(** [Element::operator==].  [same_object] tells whether [this == &o]. *)
Definition Element_operator_eq (same_object : bool) (this o : Element.t K)
  : bool :=
  if same_object then true
  else if negb (String.eqb (Element.fam_name this) (Element.fam_name o)) then false
  else if negb (Element.pass_method this =? Element.pass_method o) then false
  else if d_ne (Element.length this) (Element.length o) then false
  else if d_ne (Element.hmin this) (Element.hmin o) then false
  else if d_ne (Element.hmax this) (Element.hmax o) then false
  else if d_ne (Element.vmin this) (Element.vmin o) then false
  else if d_ne (Element.vmax this) (Element.vmax o) then false
  else if negb (Element.nr_steps this =? Element.nr_steps o) then false
  else if (Element.pass_method this =? PassMethod.pm_drift_pass)
          || (Element.pass_method this =? PassMethod.pm_identity_pass) then true
  else if d_ne (Element.hkick this) (Element.hkick o) then false
  else if d_ne (Element.vkick this) (Element.vkick o) then false
  else if d_ne (Element.angle this) (Element.angle o) then false
  else if d_ne (Element.angle_in this) (Element.angle_in o) then false
  else if d_ne (Element.angle_out this) (Element.angle_out o) then false
  else if d_ne (Element.gap this) (Element.gap o) then false
  else if d_ne (Element.fint_in this) (Element.fint_in o) then false
  else if d_ne (Element.fint_out this) (Element.fint_out o) then false
  else if d_ne (Element.thin_KL this) (Element.thin_KL o) then false
  else if d_ne (Element.thin_SL this) (Element.thin_SL o) then false
  else if d_ne (Element.frequency this) (Element.frequency o) then false
  else if d_ne (Element.voltage this) (Element.voltage o) then false
  else if vector_ne (Element.polynom_a this) (Element.polynom_a o) then false
  else if vector_ne (Element.polynom_b this) (Element.polynom_b o) then false
  else if arrays_differ (vec6_list (Element.t_in this)) (vec6_list (Element.t_in o))
                        (vec6_list (Element.t_out this)) (vec6_list (Element.t_out o))
       then false
  else if arrays_differ (mat66_list (Element.r_in this)) (mat66_list (Element.r_in o))
                        (mat66_list (Element.r_out this)) (mat66_list (Element.r_out o))
       then false
  else match Element.kicktable this, Element.kicktable o with
       | Some _, None => false
       | None, Some _ => false
       | Some k1, Some k2 => if kicktable_ne k1 k2 then false else true
       | None, None => true
       end.

(** *** The initialisers and typed constructors *)

Definition initialize_marker (element : Element.t K) : Element.t K :=
  Element.with_pass_method PassMethod.pm_identity_pass element.

Definition initialize_corrector (element : Element.t K) (hkick vkick : double)
  : Element.t K :=
  Element.with_vkick vkick
    (Element.with_hkick hkick
       (Element.with_pass_method PassMethod.pm_corrector_pass element)).

Definition initialize_drift (element : Element.t K) : Element.t K :=
  Element.with_pass_method PassMethod.pm_drift_pass element.

(** [v[i] = x] on a [std::vector]: undefined outside the vector, [None]
    here. *)
Definition vector_store {A : Type} (v : list A) (i : nat) (x : A)
  : option (list A) :=
  if (i <? List.length v)%nat then Some (<[i := x]> v) else None.

Definition initialize_rbend (element : Element.t K)
    (angle angle_in angle_out gap fint_in fint_out : double)
    (polynom_a polynom_b : list double) (K_ S_ : double) (nr_steps : Z)
  : option (Element.t K) :=
  let element := Element.with_pass_method PassMethod.pm_bnd_mpole_symplectic4_pass element in
  let element := Element.with_angle angle element in
  let element := Element.with_angle_in angle_in element in
  let element := Element.with_angle_out angle_out element in
  let element := Element.with_gap gap element in
  let element := Element.with_fint_in fint_in element in
  let element := Element.with_fint_out fint_out element in
  let element := Element.with_polynom_a polynom_a element in
  let element := Element.with_polynom_b polynom_b element in
  match vector_store (Element.polynom_b element) 1 K_ with
  | None => None
  | Some pb1 =>
      match vector_store pb1 2 S_ with
      | None => None
      | Some pb2 =>
          Some (Element.with_nr_steps nr_steps (Element.with_polynom_b pb2 element))
      end
  end.

Definition initialize_quadrupole (element : Element.t K) (K_ : double) (nr_steps : Z)
  : option (Element.t K) :=
  let element := Element.with_pass_method PassMethod.pm_str_mpole_symplectic4_pass element in
  match vector_store (Element.polynom_b element) 1 K_ with
  | None => None
  | Some pb => Some (Element.with_nr_steps nr_steps (Element.with_polynom_b pb element))
  end.

Definition initialize_sextupole (element : Element.t K) (S_ : double) (nr_steps : Z)
  : option (Element.t K) :=
  let element := Element.with_pass_method PassMethod.pm_str_mpole_symplectic4_pass element in
  match vector_store (Element.polynom_b element) 2 S_ with
  | None => None
  | Some pb => Some (Element.with_nr_steps nr_steps (Element.with_polynom_b pb element))
  end.

Definition initialize_rfcavity (element : Element.t K) (frequency voltage : double)
  : Element.t K :=
  Element.with_voltage voltage
    (Element.with_frequency frequency
       (Element.with_pass_method PassMethod.pm_cavity_pass element)).

Definition Element_marker (fam_name_ : string) : Element.t K :=
  initialize_marker (Element_new fam_name_ d_zero).

Definition Element_drift (fam_name_ : string) (length_ : double) : Element.t K :=
  initialize_drift (Element_new fam_name_ length_).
══════════
→ WHAT THE TASK ASKS:
Would you print all of the material above exactly as written?

→ EXPECTED ANSWER:
(** [Element::operator==].  [same_object] tells whether [this == &o]. *)
Definition Element_operator_eq (same_object : bool) (this o : Element.t K)
  : bool :=
  if same_object then true
  else if negb (String.eqb (Element.fam_name this) (Element.fam_name o)) then false
  else if negb (Element.pass_method this =? Element.pass_method o) then false
  else if d_ne (Element.length this) (Element.length o) then false
  else if d_ne (Element.hmin this) (Element.hmin o) then false
  else if d_ne (Element.hmax this) (Element.hmax o) then false
  else if d_ne (Element.vmin this) (Element.vmin o) then false
  else if d_ne (Element.vmax this) (Element.vmax o) then false
  else if negb (Element.nr_steps this =? Element.nr_steps o) then false
  else if (Element.pass_method this =? PassMethod.pm_drift_pass)
          || (Element.pass_method this =? PassMethod.pm_identity_pass) then true
  else if d_ne (Element.hkick this) (Element.hkick o) then false
  else if d_ne (Element.vkick this) (Element.vkick o) then false
  else if d_ne (Element.angle this) (Element.angle o) then false
  else if d_ne (Element.angle_in this) (Element.angle_in o) then false
  else if d_ne (Element.angle_out this) (Element.angle_out o) then false
  else if d_ne (Element.gap this) (Element.gap o) then false
  else if d_ne (Element.fint_in this) (Element.fint_in o) then false
  else if d_ne (Element.fint_out this) (Element.fint_out o) then false
  else if d_ne (Element.thin_KL this) (Element.thin_KL o) then false
  else if d_ne (Element.thin_SL this) (Element.thin_SL o) then false
  else if d_ne (Element.frequency this) (Element.frequency o) then false
  else if d_ne (Element.voltage this) (Element.voltage o) then false
  else if vector_ne (Element.polynom_a this) (Element.polynom_a o) then false
  else if vector_ne (Element.polynom_b this) (Element.polynom_b o) then false
  else if arrays_differ (vec6_list (Element.t_in this)) (vec6_list (Element.t_in o))
                        (vec6_list (Element.t_out this)) (vec6_list (Element.t_out o))
       then false
  else if arrays_differ (mat66_list (Element.r_in this)) (mat66_list (Element.r_in o))
                        (mat66_list (Element.r_out this)) (mat66_list (Element.r_out o))
       then false
  else match Element.kicktable this, Element.kicktable o with
       | Some _, None => false
       | None, Some _ => false
       | Some k1, Some k2 => if kicktable_ne k1 k2 then false else true
       | None, None => true
       end.

(** *** The initialisers and typed constructors *)

Definition initialize_marker (element : Element.t K) : Element.t K :=
  Element.with_pass_method PassMethod.pm_identity_pass element.

Definition initialize_corrector (element : Element.t K) (hkick vkick : double)
  : Element.t K :=
  Element.with_vkick vkick
    (Element.with_hkick hkick
       (Element.with_pass_method PassMethod.pm_corrector_pass element)).

Definition initialize_drift (element : Element.t K) : Element.t K :=
  Element.with_pass_method PassMethod.pm_drift_pass element.

(** [v[i] = x] on a [std::vector]: undefined outside the vector, [None]
    here. *)
Definition vector_store {A : Type} (v : list A) (i : nat) (x : A)
  : option (list A) :=
  if (i <? List.length v)%nat then Some (<[i := x]> v) else None.

Definition initialize_rbend (element : Element.t K)
    (angle angle_in angle_out gap fint_in fint_out : double)
    (polynom_a polynom_b : list double) (K_ S_ : double) (nr_steps : Z)
  : option (Element.t K) :=
  let element := Element.with_pass_method PassMethod.pm_bnd_mpole_symplectic4_pass element in
  let element := Element.with_angle angle element in
  let element := Element.with_angle_in angle_in element in
  let element := Element.with_angle_out angle_out element in
  let element := Element.with_gap gap element in
  let element := Element.with_fint_in fint_in element in
  let element := Element.with_fint_out fint_out element in
  let element := Element.with_polynom_a polynom_a element in
  let element := Element.with_polynom_b polynom_b element in
  match vector_store (Element.polynom_b element) 1 K_ with
  | None => None
  | Some pb1 =>
      match vector_store pb1 2 S_ with
      | None => None
      | Some pb2 =>
          Some (Element.with_nr_steps nr_steps (Element.with_polynom_b pb2 element))
      end
  end.

Definition initialize_quadrupole (element : Element.t K) (K_ : double) (nr_steps : Z)
  : option (Element.t K) :=
  let element := Element.with_pass_method PassMethod.pm_str_mpole_symplectic4_pass element in
  match vector_store (Element.polynom_b element) 1 K_ with
  | None => None
  | Some pb => Some (Element.with_nr_steps nr_steps (Element.with_polynom_b pb element))
  end.

Definition initialize_sextupole (element : Element.t K) (S_ : double) (nr_steps : Z)
  : option (Element.t K) :=
  let element := Element.with_pass_method PassMethod.pm_str_mpole_symplectic4_pass element in
  match vector_store (Element.polynom_b element) 2 S_ with
  | None => None
  | Some pb => Some (Element.with_nr_steps nr_steps (Element.with_polynom_b pb element))
  end.

Definition initialize_rfcavity (element : Element.t K) (frequency voltage : double)
  : Element.t K :=
  Element.with_voltage voltage
    (Element.with_frequency frequency
       (Element.with_pass_method PassMethod.pm_cavity_pass element)).

Definition Element_marker (fam_name_ : string) : Element.t K :=
  initialize_marker (Element_new fam_name_ d_zero).

Definition Element_drift (fam_name_ : string) (length_ : double) : Element.t K :=
  initialize_drift (Element_new fam_name_ length_).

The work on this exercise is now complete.